I'll create start integrating your feedback.
@imback82, @sezruby Can you have a look why most of the tests are are failing with the error bellow?
java.lang.IllegalArgumentException: Unsupported class file major version 55
[info] at org.apache.xbean.asm6.ClassReader.<init>(ClassReader.java:166)
[info] at org.apache.xbean.asm6.ClassReader.<init>(ClassReader.java:148)
[info] at org.apache.xbean.asm6.ClassReader.<init>(ClassReader.java:136)
[info] at org.apache.xbean.asm6.ClassReader.<init>(ClassReader.java:237)
[info] at org.apache.spark.util.ClosureCleaner$.getClassReader(ClosureCleaner.scala:49)
[info] at org.apache.spark.util.FieldAccessFinder$$anon$3$$anonfun$visitMethodInsn$2.apply(ClosureCleaner.scala:517)
[info] at org.apache.spark.util.FieldAccessFinder$$anon$3$$anonfun$visitMethodInsn$2.apply(ClosureCleaner.scala:500)
[info] at scala.collection.TraversableLike$WithFilter$$anonfun$foreach$1.apply(TraversableLike.scala:733)
[info] at scala.collection.mutable.HashMap$$anon$1$$anonfun$foreach$2.apply(HashMap.scala:134)
[info] at scala.collection.mutable.HashMap$$anon$1$$anonfun$foreach$2.apply(HashMap.scala:134)
It seems that the failures started appearing 11 days ago.
Thanks for reporting this. Build nodes must have changed. @sezruby do you have time to take a look? Otherwise, I will get to this toward the end of this week. We can rely on Scala 2.12 pipeline meanwhile.
@imback82 @sezruby
First, thanks for fixing the build issue for Scala 2.11.
I integrated the feedback and rebased upon master. Please have a second round of PR review. Thanks!
@andrei-ionescu I know this change all comes together, but could you have split this PR into small PRs by any chance? Since it's bit hard to get these in at a time with some proper reviews.
You can keep this PR for reference and I suggest following 3 PRs:
BTW thanks for the plan update :) seems it works well as expected 👍
@sezruby In regards to review effort, I won't help too much because creation and refresh parts are very small and the other two are equally in code change.

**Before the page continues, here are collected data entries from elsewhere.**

(** ** Reading, then writing *)

Lemma Buffer_Read_Bytes (b : Buffer) (n : nat) :
  Buffer_ok b ->
  Bytes (snd (Buffer_Read b n)) = drop n (Bytes b) /\
  Buffer_ok (snd (Buffer_Read b n)).
Proof.
  unfold Buffer_ok, Buffer_Read, Bytes. intros Hok.
  case_decide as Hempty; cbn [snd buf off].
  - rewrite (drop_ge (buf b)) by lia. rewrite drop_nil. cbn. split; [by rewrite drop_nil | lia].
  - rewrite length_take, length_drop, drop_drop. split; [| lia].
    destruct (Nat.le_ge_cases n (length (buf b) - off b)) as [Hle | Hge].
    + by rewrite Nat.min_l by done.
    + rewrite Nat.min_r by done. rewrite !drop_ge by lia. done.
Qed.

(** A write persists the unread bytes only. When a file is opened, [k]
    bytes are read and [w] is then written through the same handle, the
    stored payload becomes the old payload without its first [k] bytes,
    followed by [w]: what the read consumed is gone from the store. *)
Theorem Write_after_Read_drops_consumed (fs fs' : BBolt) (p : string)
    (v w : list byte) (k n : nat) (now : Z) (g g2 : bboltFile) :
  files fs !! p = Some v -> (metaLen <= length v)%nat ->
  Open fs p = Returns (Ok (AFile g)) ->
  bboltFile_Write (snd (bboltFile_Read g k)) w now fs = ((n, None), g2, fs') ->
  exists m,
    loadFile fs' p = Returns (drop k (drop metaLen v) ++ w, m, None).
Proof.
  intros Hv Hlen HO HW. unfold Open in HO.
  rewrite (loadFile_entry fs p v) in HO by done.
  injection HO as <-.
  unfold bboltFile_Read in HW. cbn [closed buffer] in HW.
  destruct (Buffer_Read (NewBuffer (drop metaLen v)) k) as [r b] eqn:HR.
  destruct (Buffer_Read_Bytes (NewBuffer (drop metaLen v)) k) as [HB Hok].
  { unfold Buffer_ok. cbn. lia. }
  rewrite HR in HB, Hok. cbn [snd] in HB, Hok, HW.
  rewrite Bytes_NewBuffer in HB.
  unfold bboltFile_Write in HW.
  cbn [closed set_buffer Buffer_Write buffer touch name meta] in HW.
  pose proof (Bytes_Buffer_Write b w Hok) as HBW.
  cbn [Buffer_Write snd] in HBW. rewrite HBW, HB in HW.
  destruct (saveFile fs p _ _) as [e fs0] eqn:HS.
  injection HW as _ -> _ <-.
  apply saveFile_inv in HS as [(_ & -> & _) | (? & _)]; [| done].
  eexists. by erewrite loadFile_saved by (cbn; apply lookup_insert_eq).
Qed.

I did tackled the feature like this:
I don't understand why you prefer separate PRs instead of separate commits - you can review each commit separately. Do you want to merge them separately? If so, wouldn't Hyperspace be in inconsistent state feature wise?
@andrei-ionescu I have the same experience when I was working on Hybrid Scan last year - #123 (one big PR, but rejected 🙅) and I split the PR into several PRs (#150). And please refer https://github.com/google/eng-practices/blob/master/review/developer/small-cls.md.
I don't understand why you prefer separate PRs instead of separate commits - you can review each commit separately.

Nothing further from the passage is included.